I have already told the story in this place of how my own family was rocked by infant loss when my brother Benjamin was born at 24 weeks' gestation in the year 2000. He was born awake, but passed soon after. He is but one example of a loss that rocked a family and I have seen firsthand the way that the pain of pregnancy and infant loss reverberates throughout a family for generations. As teenagers, two of my closest friends had a baby born still and that, too, had a long-lasting impact on the lives of their friends and family, myself included as a self-proclaimed surrogate aunty.

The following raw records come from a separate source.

(** What leaving comes to: the object without the call, and its name and mixer gone when
    nobody is left in it. *)
Lemma leave_shape o id name w c : objects w !! o = Some c → conf_ok c →
  ∃ c2 (destroyed : bool), let w' := leave_conference o id name w in
    conf_sub c c2 ∧ participants c2 !! id = None ∧ (destroyed = false → ∃ id2, is_Some (participants c2 !! id2))
    ∧ objects w' = <[o := c2]> (objects w) ∧ next_object w' = next_object w
    ∧ conferences w' = (if destroyed then delete name (conferences w) else conferences w)
    ∧ ∀ n, is_Some (mixers w' !! n) → is_Some (mixers w !! n) ∧ (destroyed = true → n ≠ name).
Proof.
  intros Ho Hc. unfold leave_conference. rewrite Ho. pose proof (leave_participant_sub id c Hc) as Hl.
  destruct (leave_participant id c) as [[c1 user] ended]. destruct Hl as (H1 & Hn1 & -> & Hm). cbv zeta.
  set (c2 := if ended then kick_end_marked c1 else c1).
  assert (conf_sub c1 c2) as H2.
  { unfold c2. destruct ended; [apply kick_end_marked_sub; [apply H1|by apply Hm]|apply conf_sub_refl, H1]. }
  set (destroy := (size (participants c1) =? 0)%nat || ended && (size (participants c2) =? 0)%nat).
  assert (participants c2 !! id = None) as Hn2.
  { destruct (participants c2 !! id) eqn:E; [|done]. destruct (sub_in _ _ H2 id ltac:(by rewrite E)) as [x Hx]. congruence. }
  assert (destroy = false → ∃ id2, is_Some (participants c2 !! id2)) as Hne.
  { intros [Hd1%Nat.eqb_neq Hd2]%orb_false_iff. assert (participants c2 ≠ ∅) as Hne.
    { intros E. unfold c2 in E. destruct ended; cbn in *; [unfold c2 in Hd2; by rewrite E, map_size_empty in Hd2|by rewrite E, map_size_empty in Hd1]. }
    apply map_choose in Hne as (id2 & u & Hu). exists id2. by rewrite Hu. }
  clearbody c2 destroy. exists c2, destroy.
  match goal with |- context [put_object o c2 ?x] => set (w1 := x) end.
  assert (objects w1 = objects w ∧ next_object w1 = next_object w ∧ conferences w1 = conferences w ∧ mixers w1 = mixers w) as (E1 & E2 & E3 & E4)
    by (unfold w1; by destruct (participants c !! id)). clearbody w1.
  match goal with |- context [emit_events [ConfbridgeEnd name] (with_conferences _ (shutdown_mixer name (mixers ?x)) _)] => set (w2 := x) end.
  assert (objects w2 = <[o := c2]> (objects w) ∧ next_object w2 = next_object w ∧ conferences w2 = conferences w
    ∧ ∀ n, is_Some (mixers w2 !! n) → is_Some (mixers w !! n)) as (F1 & F2 & F3 & F4).
  { unfold w2. destruct (participants c !! id) as [u|]; cbn [put_object mixers]; unfold get_mixer; rewrite E4; [destruct (mixers w !! name) as [m|] eqn:Em|];
      cbn [put_object with_conferences objects next_object conferences mixers]; rewrite ?E1, ?E2, ?E3, ?E4; split_and!; try done.
    intros n. rewrite lookup_insert_is_Some. intros [<-|[_ ?]]; [by rewrite Em|done]. }
  clearbody w2. split_and!; [by eapply conf_sub_trans|done|done|..]; destruct destroy;
    cbn [emit_events with_conferences objects next_object conferences mixers]; rewrite ?F1, ?F2, ?F3; try done; intros n.
  - unfold shutdown_mixer. rewrite lookup_delete_is_Some. intros [Hne' Hs]. split; [by apply F4|]. intros _. congruence.
  - intros Hs. split; [by apply F4|done].
Qed.

Lemma world_leave w calls id k : world_ok w calls → calls !! id = Some k →
  world_ok (leave_conference (call_object k) id (call_conf k) w) (delete id calls).
Proof.
  intros [W1 W2 W3 W4 W5] Hk. destruct (W3 id k Hk) as ((c & Hc & Hname) & _ & _).
  destruct (leave_shape (call_object k) id (call_conf k) w c Hc (proj1 (W1 _ _ Hc)))
    as (c2 & destroyed & Hsub & Hn2 & Hne & E1 & E2 & E3 & E4). cbv zeta in *.
  set (w' := leave_conference _ id _ w) in *. clearbody w'.
  (** Whoever is still inside holds the same object under the same name. *)
  assert (destroyed = false → ∃ id2 k2, delete id calls !! id2 = Some k2 ∧ call_object k2 = call_object k ∧ call_conf k2 = call_conf k ∧ stage k2 = CallInside) as Hother.
  { intros Hd. destruct (Hne Hd) as [id2 Hid2]. destruct (W4 _ c id2 Hc (sub_in _ _ Hsub id2 Hid2)) as (k2 & Hk2 & Eo & Es).
    exists id2, k2. split_and!; [|done| |done].
    - rewrite lookup_delete_ne; [done|]. intros ->. rewrite Hn2 in Hid2. by destruct Hid2.
    - destruct (W3 id2 k2 Hk2) as ((c' & Hc' & <-) & _). rewrite Eo, Hc in Hc'. injection Hc' as <-. done. }
  split.
  - intros o c' Ho. rewrite E1 in Ho. rewrite E2. apply lookup_insert_Some in Ho as [[<- <-]|[_ Ho]]; [|by apply W1].
    split; [apply Hsub|]. by apply (W1 _ c).
  - intros n o Hno. assert (conferences w !! n = Some o ∧ (destroyed = true → n ≠ call_conf k)) as [Hn Hd].
    { rewrite E3 in Hno. destruct destroyed; [|done]. by apply lookup_delete_Some in Hno as [? ?]. }
    destruct (W2 n o Hn) as (id0 & k0 & Hk0 & Eo & En). destruct (decide (id0 = id)) as [->|Hid].
    + rewrite Hk in Hk0. injection Hk0 as <-. destruct destroyed; [by destruct (Hd eq_refl)|].
      destruct (Hother eq_refl) as (id2 & k2 & Hk2 & Eo2 & En2 & _). exists id2, k2. split_and!; [done|congruence|congruence].
    + exists id0, k0. split_and!; [by rewrite lookup_delete_ne|done|done].
  - intros i k0 [Hid Hk0]%lookup_delete_Some. destruct (W3 i k0 Hk0) as ((c' & Hc' & Hn') & Hrest). split; [|done]. rewrite E1.
    destruct (decide (call_object k0 = call_object k)) as [Eo|Hne'].
    + exists c2. split; [by rewrite Eo, lookup_insert_eq|]. rewrite Eo, Hc in Hc'. injection Hc' as <-. by rewrite (sub_name _ _ Hsub).
    + exists c'. split; [by rewrite lookup_insert_ne|done].
  - intros o c' i Ho Hi. rewrite E1 in Ho. apply lookup_insert_Some in Ho as [[<- <-]|[Hne' Ho]].
    + destruct (W4 _ c i Hc (sub_in _ _ Hsub i Hi)) as (k0 & Hk0 & Eo & Es). exists k0. split_and!; [|done|done].
      rewrite lookup_delete_ne; [done|]. intros ->. rewrite Hn2 in Hi. by destruct Hi.
    + destruct (W4 o c' i Ho Hi) as (k0 & Hk0 & Eo & Es). exists k0. split_and!; [|done|done].
      rewrite lookup_delete_ne; [done|]. intros ->. congruence.
  - intros n Hn. destruct (E4 n Hn) as [Hn' Hd]. destruct (W5 n Hn') as (id0 & k0 & Hk0 & En & Es). destruct (decide (id0 = id)) as [->|Hid].
    + rewrite Hk in Hk0. injection Hk0 as <-. destruct destroyed; [by destruct (Hd eq_refl)|].
      destruct (Hother eq_refl) as (id2 & k2 & Hk2 & _ & En2 & Es2). exists id2, k2. split_and!; [done|congruence|done].
    + exists id0, k0. split_and!; [by rewrite lookup_delete_ne|done|done].
Qed.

On 15 October 2012, the very same day that we remember babies lost around the world, my dear friends lost their own angel, Ivy Sarah. This week would have marked Ivy's 10th birthday and, as we do most years, myself and Ivy's mum, Sophie, spoke and imagined Ivy at 10. Sophie sees her as loud and confident, being raised with her cousins like sisters. On Ivy's seventh birthday, we did the same thing. Sophie said she saw Ivy as thoughtful and grounded for her age and likely braver than her mum. She says she is certain that she would not be scared of spiders. Today, I acknowledge, on behalf of her mum, Sophie, Ivy Sarah Jordan-Glapa in the house.

In a different story, some 20 years after the birth of my little brother, another dear friend had a baby at 24 weeks' gestation. He not only survived but today is thriving. I acknowledge today as well as babies lost, the SCBU, PICU and NICU staff, particularly at our Women's and Children's Hospital, who play such a fundamental role in caring for premmie and sick babies—some who just a few years ago, like my brother, would not have had the same opportunities to grow and thrive. They are our miracle babies.

On 24 October, the Walk for Prems, hosted by Life's Little Treasures Foundation and Baby Bunting, was supposed to be held at Peace Park here in Adelaide with the remembrance ceremony for premmie babies lost. The event has been postponed but so far has raised over $493,000 around the country to help families whose sick or premature babies are born unexpectedly. The journey to have safe and healthy babies for some is incredibly difficult and time-consuming. I do hope for those still on their journey, that they are blessed with rainbow babies of their own very soon.

Each year my mum acknowledges our loss on Facebook with the same poem for my brother and I share a line from it with the house today. It begins, 'I carry your heart with me (I carry it in my heart)', so today I pay tribute to the babies carried only in our hearts.